Мартин растянул губы в сатанинской, как ему казалось, ухмылке. Определенно, в прошлой жизни он совершил что-то очень хорошее. И вот она, заслуженная награда — фантазии Мартина сбываются все разом: агрессивная женщина, длинные шелковые шарфы, связанные руки и ноги; немного банально, но это восхитительная банальность.
Синди завязала ему глаза шарфом. Настоящее свидание вслепую, блаженно подумал Мартин, чувствуя, как теплый язык Синди легко касается его сосков.
— Наручники, — неожиданно скомандовала Синди.
— Наручники?
— Да. А ты думал, что я стану привязывать тебя шарфиком?
Он так и думал.
Мартин сдвинул повязку посмотреть, не шутит ли она. Синди не шутила. Двумя наманикюренными пальчиками она держала пару чудесных наручников, судя по внешнему виду, не раз побывавших в деле.
— Раздобыла у настоящего полицейского, — похвасталась Синди, покачивая браслетами перед носом Мартина. — Знаешь, что мне пришлось сделать, чтобы заполучить их?
— Даже не рассказывай, — затряс головой Мартин.
Наручники — это посерьезней шелкового шарфа. Оказаться в чьей-то безраздельной власти и знать, что сможешь освободиться, только когда твой партнер сочтет нужным отпустить тебя, — здесь требуется настоящее доверие.

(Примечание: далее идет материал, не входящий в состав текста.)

(** * Luma: a PowerPC 32-bit runtime assembler (luma.hpp)

    A shallow embedding of the [PPCEmitter] class template: the code
    buffer and its growth policy, the instruction encoders of the
    rotate-and-mask family, of the three-register arithmetic, of the
    loads and stores and of the load-immediate pseudo-ops, the
    directives, and the branch label fix-up.

    Conventions of the embedding.
    - C++ integers are [Z]; every conversion to a fixed-width type is a
      [wrap_u] or [wrap_s] written where the C++ conversion happens.  A
      function converts its own integer parameters to their declared
      types on entry.
    - Pointers are byte addresses in [Z].  Pointer increments are plain
      additions; the casts to [uintptr_t] and [intptr_t] wrap at the
      pointer width [ptr_bits] of the host.
    - Memory is a total map from addresses to bytes; multi-byte stores
      use the byte order of the host ([big_endian]).
    - [panic] prints and never returns: an operation that reaches it has
      the outcome [Panic]. *)

From Stdlib Require Import ZArith List Lia Bool.
From Stdlib.Strings Require Import Byte.
Import ListNotations.
Local Open Scope Z_scope.

(** ** Fixed-width integers *)

Definition wrap_u (bits z : Z) : Z := z mod 2 ^ bits.

Definition wrap_s (bits z : Z) : Z :=
  (z + 2 ^ (bits - 1)) mod 2 ^ bits - 2 ^ (bits - 1).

Где-то глубоко в подсознании шевельнулось беспокойство, но слабый голосок разума утонул в оглушительном крике плоти.
«Не делай этого», — едва слышно шептал рассудок.
«Секс, секс, секс, — скандировало тело на пару с пробудившимся древним инстинктом: — Женщина, женщина, возьми ее; глупо упускать то, что само плывет тебе в руки!»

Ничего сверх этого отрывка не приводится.